* _What is being asked_: Go to the line holding "- pose proof (rendered_length" in the entries below and write out exactly every line down to and including the line holding "is_bytes other ->".
::: Listed entries :::
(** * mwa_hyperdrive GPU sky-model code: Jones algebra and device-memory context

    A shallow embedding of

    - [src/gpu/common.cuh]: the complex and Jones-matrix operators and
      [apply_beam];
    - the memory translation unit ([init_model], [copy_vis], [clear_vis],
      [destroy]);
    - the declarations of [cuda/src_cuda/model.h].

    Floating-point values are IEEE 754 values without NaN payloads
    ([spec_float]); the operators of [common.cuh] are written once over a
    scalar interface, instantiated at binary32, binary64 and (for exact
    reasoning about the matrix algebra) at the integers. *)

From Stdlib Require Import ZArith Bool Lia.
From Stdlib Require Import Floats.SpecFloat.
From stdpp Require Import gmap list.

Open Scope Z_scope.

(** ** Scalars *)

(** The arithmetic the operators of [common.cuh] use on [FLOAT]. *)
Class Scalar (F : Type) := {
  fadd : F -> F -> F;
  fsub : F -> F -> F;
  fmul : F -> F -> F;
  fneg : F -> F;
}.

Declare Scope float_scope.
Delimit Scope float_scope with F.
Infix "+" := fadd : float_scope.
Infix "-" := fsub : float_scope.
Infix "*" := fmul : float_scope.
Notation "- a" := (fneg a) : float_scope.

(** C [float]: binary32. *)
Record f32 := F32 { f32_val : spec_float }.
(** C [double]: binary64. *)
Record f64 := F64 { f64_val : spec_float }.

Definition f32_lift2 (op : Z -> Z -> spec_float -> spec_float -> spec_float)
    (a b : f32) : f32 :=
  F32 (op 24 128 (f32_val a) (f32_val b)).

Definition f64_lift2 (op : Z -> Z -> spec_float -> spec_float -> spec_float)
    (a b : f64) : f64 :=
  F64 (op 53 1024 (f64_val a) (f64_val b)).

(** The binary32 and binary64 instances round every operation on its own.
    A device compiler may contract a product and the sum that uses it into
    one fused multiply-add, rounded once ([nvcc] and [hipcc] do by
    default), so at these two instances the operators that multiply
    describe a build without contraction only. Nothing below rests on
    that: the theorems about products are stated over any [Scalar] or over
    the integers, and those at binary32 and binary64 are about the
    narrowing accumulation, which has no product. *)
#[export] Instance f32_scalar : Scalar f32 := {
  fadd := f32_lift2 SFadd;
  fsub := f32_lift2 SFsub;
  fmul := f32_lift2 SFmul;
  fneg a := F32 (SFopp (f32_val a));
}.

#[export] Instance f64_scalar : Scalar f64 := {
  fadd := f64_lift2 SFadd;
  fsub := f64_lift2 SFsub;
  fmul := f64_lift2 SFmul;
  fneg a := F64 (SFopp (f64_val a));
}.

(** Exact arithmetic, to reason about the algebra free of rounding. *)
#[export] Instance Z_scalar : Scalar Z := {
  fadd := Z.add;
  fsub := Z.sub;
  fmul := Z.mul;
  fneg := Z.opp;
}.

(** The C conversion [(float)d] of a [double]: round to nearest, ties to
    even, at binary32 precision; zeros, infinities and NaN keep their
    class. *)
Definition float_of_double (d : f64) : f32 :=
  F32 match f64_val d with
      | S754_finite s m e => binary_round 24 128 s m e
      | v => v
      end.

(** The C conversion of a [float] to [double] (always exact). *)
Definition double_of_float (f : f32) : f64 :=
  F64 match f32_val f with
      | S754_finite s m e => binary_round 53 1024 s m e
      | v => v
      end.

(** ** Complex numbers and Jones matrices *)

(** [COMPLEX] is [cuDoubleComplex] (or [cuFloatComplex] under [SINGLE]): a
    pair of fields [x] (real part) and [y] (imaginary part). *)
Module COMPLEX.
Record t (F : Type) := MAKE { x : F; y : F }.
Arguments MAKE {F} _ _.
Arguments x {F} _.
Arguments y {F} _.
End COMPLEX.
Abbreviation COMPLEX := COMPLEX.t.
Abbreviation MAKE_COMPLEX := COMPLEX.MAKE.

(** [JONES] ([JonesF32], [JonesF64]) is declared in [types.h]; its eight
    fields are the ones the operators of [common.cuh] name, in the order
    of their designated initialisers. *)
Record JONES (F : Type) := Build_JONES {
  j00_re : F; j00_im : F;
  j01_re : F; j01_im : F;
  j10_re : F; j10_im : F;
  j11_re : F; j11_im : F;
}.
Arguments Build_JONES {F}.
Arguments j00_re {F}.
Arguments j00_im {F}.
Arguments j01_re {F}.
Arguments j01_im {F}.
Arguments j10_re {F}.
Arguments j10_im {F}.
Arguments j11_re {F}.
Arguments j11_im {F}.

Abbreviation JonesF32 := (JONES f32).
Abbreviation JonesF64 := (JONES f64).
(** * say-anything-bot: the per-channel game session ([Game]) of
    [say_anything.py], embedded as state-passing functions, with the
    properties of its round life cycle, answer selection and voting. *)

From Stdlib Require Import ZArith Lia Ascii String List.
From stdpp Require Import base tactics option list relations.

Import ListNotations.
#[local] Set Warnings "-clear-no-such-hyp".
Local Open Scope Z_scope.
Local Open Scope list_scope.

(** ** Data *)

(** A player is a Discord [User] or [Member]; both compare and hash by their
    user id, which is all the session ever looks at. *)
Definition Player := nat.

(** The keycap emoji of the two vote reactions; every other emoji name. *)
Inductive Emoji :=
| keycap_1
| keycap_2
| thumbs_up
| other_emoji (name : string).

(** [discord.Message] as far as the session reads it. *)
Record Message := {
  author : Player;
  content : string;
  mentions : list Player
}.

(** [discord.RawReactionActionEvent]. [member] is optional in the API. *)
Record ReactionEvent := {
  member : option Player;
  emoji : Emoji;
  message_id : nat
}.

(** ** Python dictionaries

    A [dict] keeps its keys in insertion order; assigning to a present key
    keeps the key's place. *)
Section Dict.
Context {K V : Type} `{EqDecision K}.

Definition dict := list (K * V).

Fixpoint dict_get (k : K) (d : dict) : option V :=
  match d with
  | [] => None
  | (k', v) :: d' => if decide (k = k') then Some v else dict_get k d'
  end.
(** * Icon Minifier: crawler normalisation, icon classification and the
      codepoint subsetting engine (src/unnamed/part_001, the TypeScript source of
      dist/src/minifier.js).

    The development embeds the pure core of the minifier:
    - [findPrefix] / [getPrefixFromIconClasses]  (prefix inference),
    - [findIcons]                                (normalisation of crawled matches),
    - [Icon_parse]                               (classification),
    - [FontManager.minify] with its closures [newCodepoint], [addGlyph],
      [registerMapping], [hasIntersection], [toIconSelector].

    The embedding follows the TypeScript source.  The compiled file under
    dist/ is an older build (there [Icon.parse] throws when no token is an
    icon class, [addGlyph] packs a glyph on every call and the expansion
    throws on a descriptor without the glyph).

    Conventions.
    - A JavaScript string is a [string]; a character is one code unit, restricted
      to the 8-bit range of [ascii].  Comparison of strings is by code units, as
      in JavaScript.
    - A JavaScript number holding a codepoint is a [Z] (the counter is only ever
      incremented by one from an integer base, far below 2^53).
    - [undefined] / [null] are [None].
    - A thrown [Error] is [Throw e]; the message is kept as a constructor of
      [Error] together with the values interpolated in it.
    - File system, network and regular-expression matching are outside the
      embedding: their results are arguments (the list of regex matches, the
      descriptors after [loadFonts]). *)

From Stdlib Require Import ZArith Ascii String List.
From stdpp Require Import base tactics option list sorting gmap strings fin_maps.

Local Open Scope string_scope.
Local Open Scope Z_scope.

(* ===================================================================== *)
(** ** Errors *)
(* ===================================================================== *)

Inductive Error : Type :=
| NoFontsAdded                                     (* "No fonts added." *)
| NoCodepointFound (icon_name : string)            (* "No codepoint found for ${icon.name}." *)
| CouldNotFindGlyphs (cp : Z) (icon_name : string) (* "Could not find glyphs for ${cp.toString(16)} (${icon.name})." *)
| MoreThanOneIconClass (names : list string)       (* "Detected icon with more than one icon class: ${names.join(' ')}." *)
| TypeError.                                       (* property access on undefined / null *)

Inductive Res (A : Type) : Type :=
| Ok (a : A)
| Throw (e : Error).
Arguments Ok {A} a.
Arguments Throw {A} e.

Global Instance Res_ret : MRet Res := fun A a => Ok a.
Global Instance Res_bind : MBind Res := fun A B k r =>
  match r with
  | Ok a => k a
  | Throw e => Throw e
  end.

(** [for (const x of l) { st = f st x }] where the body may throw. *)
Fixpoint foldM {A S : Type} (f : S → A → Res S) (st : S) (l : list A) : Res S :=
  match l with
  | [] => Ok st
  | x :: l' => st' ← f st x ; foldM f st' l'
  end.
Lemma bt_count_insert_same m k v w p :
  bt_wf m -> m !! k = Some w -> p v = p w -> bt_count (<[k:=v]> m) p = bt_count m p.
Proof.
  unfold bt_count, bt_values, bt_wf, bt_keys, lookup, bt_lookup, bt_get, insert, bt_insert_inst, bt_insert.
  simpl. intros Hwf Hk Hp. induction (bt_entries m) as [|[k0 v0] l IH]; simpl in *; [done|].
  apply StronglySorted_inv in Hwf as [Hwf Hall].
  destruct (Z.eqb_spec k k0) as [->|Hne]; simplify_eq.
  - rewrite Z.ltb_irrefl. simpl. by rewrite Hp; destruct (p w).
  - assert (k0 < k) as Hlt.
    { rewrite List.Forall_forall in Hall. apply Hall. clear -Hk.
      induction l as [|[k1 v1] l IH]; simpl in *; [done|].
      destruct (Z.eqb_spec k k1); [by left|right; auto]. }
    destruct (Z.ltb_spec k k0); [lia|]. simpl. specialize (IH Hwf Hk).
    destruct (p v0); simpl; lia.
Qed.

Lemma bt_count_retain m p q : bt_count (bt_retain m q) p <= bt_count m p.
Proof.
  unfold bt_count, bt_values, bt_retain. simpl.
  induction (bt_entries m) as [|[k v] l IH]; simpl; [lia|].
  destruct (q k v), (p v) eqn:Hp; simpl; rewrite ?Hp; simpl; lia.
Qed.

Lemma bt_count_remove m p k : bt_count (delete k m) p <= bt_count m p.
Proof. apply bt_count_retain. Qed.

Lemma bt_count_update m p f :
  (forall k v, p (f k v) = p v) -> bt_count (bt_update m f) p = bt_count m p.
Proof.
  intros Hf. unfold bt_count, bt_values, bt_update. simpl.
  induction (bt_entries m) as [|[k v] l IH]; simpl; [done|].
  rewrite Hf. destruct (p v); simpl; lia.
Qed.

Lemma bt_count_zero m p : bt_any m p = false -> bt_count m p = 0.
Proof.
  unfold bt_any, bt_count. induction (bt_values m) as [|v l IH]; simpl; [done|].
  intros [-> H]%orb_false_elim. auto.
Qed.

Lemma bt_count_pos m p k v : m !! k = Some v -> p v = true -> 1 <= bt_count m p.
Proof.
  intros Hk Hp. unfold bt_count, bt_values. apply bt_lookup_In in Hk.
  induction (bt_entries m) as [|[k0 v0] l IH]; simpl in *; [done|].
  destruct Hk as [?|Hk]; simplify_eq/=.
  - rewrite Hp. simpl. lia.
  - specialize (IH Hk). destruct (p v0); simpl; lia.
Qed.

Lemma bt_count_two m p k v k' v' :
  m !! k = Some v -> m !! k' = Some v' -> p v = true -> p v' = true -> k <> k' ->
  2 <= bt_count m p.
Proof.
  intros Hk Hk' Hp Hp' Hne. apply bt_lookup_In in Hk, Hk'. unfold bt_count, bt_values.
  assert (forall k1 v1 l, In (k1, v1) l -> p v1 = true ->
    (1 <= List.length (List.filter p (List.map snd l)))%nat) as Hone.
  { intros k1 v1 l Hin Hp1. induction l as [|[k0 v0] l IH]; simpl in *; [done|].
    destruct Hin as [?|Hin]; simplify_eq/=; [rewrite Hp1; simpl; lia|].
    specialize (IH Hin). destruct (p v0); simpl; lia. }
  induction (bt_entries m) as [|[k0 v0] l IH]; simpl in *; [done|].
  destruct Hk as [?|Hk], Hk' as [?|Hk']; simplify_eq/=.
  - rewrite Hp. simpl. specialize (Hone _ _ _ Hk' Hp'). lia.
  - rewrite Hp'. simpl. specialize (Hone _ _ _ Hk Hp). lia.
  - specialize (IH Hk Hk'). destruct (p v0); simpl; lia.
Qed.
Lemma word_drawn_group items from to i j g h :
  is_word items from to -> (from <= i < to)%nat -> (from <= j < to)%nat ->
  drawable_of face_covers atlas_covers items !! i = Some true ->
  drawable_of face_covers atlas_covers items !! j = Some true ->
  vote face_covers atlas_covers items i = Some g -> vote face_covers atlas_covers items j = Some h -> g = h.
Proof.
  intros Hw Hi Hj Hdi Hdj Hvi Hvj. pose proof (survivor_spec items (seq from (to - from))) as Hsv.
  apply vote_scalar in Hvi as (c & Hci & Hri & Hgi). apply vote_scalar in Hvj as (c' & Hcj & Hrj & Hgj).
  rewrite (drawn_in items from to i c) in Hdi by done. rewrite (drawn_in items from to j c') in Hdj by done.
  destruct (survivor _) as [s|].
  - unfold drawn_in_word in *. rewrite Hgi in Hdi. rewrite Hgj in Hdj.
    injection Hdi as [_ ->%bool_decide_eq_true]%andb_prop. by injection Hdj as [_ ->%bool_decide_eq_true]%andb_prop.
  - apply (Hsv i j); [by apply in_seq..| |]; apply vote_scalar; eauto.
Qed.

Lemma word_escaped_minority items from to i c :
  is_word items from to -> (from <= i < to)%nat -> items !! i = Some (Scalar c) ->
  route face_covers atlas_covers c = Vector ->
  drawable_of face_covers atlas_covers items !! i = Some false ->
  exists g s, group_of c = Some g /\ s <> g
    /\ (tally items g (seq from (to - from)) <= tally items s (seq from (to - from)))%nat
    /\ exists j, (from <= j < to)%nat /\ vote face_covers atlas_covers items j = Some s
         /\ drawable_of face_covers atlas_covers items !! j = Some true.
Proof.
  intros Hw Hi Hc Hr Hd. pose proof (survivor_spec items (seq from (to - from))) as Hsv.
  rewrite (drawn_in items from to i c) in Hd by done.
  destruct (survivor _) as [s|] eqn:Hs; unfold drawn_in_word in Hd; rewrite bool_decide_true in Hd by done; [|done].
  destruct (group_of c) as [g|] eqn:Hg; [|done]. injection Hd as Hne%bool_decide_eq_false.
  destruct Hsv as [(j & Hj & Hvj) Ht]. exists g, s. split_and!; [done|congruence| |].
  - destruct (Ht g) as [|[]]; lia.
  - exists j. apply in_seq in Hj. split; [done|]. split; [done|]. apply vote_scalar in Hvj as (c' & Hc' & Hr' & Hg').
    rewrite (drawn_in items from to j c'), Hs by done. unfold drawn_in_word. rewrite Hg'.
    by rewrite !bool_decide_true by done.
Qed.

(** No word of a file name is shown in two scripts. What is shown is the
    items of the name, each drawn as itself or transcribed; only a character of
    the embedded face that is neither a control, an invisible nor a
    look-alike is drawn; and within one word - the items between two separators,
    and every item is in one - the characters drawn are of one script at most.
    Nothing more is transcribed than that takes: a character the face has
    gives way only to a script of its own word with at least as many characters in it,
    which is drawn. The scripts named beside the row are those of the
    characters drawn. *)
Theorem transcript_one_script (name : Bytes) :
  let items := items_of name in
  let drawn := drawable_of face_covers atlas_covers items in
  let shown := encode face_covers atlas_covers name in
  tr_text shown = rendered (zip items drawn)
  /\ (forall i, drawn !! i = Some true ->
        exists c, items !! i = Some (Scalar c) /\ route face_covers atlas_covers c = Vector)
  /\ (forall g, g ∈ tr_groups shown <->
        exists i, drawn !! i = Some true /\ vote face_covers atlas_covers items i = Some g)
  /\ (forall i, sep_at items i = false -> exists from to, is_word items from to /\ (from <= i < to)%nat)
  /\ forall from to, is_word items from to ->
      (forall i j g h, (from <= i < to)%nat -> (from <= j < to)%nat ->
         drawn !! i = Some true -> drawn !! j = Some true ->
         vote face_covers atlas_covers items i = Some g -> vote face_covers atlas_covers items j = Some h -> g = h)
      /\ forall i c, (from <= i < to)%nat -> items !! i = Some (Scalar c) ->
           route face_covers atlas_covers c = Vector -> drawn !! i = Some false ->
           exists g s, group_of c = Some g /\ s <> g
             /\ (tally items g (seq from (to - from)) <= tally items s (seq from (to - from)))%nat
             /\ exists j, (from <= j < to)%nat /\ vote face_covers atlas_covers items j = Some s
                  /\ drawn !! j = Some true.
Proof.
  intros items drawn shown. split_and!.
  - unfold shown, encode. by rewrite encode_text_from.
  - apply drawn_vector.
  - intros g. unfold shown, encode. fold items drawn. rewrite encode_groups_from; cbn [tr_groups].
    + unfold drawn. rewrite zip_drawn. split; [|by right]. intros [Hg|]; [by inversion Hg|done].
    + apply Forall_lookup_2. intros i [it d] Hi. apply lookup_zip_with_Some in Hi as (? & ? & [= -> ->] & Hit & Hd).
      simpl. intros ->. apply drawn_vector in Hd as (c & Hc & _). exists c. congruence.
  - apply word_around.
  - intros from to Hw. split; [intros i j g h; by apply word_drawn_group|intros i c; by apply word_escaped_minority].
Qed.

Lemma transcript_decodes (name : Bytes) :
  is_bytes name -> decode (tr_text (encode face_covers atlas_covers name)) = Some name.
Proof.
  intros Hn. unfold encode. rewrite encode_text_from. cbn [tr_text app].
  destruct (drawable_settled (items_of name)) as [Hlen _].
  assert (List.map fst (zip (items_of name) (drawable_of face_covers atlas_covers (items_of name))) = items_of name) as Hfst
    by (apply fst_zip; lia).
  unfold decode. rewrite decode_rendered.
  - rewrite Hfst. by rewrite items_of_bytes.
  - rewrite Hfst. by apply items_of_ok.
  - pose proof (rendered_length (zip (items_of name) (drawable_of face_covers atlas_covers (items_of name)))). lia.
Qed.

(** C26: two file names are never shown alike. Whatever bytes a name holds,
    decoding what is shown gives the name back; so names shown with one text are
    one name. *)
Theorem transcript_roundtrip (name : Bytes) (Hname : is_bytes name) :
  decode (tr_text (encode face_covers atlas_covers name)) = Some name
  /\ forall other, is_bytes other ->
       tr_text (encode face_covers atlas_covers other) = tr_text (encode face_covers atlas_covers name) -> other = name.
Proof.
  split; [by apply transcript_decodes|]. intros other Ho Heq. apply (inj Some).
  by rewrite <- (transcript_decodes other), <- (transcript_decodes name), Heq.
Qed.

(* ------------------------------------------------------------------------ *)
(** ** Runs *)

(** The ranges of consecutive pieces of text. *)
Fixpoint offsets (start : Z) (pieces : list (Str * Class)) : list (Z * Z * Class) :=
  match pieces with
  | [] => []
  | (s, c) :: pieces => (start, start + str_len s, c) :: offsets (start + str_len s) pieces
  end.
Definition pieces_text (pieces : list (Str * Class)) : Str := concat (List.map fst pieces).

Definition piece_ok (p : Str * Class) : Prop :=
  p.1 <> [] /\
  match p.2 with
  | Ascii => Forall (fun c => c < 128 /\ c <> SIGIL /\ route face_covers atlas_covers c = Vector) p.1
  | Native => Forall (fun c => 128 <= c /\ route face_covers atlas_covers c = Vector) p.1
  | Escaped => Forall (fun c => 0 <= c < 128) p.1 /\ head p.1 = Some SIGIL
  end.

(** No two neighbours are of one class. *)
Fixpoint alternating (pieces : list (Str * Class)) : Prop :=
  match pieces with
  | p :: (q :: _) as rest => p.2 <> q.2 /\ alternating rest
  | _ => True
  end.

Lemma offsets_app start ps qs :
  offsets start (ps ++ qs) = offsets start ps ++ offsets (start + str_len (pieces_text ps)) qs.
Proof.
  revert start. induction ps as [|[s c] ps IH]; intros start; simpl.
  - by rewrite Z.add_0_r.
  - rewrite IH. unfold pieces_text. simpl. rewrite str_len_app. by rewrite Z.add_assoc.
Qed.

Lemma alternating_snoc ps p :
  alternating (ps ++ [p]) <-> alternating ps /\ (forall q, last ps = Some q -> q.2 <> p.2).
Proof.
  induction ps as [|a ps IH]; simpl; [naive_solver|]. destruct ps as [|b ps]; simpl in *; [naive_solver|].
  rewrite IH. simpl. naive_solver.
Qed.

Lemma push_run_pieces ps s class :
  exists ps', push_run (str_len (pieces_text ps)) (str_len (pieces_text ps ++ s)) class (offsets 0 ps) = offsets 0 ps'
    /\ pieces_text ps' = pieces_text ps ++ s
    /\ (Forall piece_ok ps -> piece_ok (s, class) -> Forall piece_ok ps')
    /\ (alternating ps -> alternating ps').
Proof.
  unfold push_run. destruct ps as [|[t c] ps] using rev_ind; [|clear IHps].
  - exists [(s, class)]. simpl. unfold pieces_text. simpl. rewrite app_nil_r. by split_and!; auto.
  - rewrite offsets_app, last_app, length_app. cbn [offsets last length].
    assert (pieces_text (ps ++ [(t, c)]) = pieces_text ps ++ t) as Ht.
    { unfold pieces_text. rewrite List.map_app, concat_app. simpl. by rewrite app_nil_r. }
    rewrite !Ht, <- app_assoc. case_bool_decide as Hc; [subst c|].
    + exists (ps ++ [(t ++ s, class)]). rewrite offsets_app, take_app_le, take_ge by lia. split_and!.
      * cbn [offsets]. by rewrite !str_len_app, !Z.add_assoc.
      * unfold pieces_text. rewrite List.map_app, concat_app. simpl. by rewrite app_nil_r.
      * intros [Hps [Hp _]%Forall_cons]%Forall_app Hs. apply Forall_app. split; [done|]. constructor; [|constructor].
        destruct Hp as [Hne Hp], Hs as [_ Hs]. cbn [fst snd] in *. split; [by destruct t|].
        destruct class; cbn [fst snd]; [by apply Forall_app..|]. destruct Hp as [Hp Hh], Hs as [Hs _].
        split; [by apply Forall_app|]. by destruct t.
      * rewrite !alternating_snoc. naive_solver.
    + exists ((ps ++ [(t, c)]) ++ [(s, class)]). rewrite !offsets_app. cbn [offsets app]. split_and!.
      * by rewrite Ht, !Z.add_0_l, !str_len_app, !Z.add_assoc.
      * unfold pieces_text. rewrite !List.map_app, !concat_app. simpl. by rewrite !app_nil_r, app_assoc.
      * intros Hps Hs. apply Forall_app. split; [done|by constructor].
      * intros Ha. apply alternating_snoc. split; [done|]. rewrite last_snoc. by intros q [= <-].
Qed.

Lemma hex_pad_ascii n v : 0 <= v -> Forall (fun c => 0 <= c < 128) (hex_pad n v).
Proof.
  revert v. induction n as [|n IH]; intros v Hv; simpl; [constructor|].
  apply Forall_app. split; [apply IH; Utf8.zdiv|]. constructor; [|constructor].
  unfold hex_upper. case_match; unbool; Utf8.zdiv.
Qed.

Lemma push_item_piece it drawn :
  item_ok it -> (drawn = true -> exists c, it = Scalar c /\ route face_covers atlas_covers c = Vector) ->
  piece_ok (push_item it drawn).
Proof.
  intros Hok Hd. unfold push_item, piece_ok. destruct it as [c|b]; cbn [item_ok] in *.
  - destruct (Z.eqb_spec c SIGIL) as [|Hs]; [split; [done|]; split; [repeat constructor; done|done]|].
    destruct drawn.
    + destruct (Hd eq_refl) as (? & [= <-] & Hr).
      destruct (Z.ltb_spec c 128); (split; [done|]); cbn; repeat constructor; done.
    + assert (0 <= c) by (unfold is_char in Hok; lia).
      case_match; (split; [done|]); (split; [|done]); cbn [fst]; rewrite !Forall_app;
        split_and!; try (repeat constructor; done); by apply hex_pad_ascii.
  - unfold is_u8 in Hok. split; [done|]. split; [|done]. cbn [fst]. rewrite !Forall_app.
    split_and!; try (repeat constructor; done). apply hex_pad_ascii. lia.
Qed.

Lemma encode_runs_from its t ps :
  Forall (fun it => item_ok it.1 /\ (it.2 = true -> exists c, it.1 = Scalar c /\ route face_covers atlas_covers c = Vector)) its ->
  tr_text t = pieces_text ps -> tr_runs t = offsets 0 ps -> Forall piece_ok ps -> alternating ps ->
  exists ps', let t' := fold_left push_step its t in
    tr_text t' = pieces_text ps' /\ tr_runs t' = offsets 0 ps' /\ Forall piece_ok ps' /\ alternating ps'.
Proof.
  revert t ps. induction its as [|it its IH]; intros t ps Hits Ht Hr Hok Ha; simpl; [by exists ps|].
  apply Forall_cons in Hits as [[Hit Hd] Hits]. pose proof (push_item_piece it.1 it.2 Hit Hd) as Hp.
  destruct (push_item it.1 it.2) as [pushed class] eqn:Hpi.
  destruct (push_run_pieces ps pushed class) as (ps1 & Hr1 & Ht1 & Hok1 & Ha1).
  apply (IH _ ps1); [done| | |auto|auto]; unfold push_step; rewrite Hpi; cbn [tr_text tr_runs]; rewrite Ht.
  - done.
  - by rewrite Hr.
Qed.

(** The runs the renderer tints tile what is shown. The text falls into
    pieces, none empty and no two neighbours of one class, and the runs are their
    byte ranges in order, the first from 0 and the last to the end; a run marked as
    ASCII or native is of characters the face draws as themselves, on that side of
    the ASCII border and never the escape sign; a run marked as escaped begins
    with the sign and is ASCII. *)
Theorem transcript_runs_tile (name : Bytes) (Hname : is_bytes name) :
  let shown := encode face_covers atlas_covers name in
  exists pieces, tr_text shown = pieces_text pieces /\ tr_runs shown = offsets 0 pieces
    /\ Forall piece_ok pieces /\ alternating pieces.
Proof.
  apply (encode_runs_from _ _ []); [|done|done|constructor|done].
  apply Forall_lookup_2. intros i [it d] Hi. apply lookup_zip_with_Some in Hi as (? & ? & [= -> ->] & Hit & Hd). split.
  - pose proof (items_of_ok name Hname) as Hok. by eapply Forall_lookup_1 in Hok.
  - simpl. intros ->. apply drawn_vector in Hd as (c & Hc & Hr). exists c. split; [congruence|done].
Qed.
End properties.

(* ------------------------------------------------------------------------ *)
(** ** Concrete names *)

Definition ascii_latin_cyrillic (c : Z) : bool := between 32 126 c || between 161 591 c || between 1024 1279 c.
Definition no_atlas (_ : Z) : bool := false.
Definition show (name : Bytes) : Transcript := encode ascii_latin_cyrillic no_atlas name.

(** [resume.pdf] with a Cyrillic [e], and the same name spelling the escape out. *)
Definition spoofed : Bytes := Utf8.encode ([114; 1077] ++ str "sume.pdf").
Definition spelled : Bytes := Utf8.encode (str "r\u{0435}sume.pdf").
:::
* _Solution to the exercise_:
  - pose proof (rendered_length (zip (items_of name) (drawable_of face_covers atlas_covers (items_of name)))). lia.
Qed.

(** C26: two file names are never shown alike. Whatever bytes a name holds,
    decoding what is shown gives the name back; so names shown with one text are
    one name. *)
Theorem transcript_roundtrip (name : Bytes) (Hname : is_bytes name) :
  decode (tr_text (encode face_covers atlas_covers name)) = Some name
  /\ forall other, is_bytes other ->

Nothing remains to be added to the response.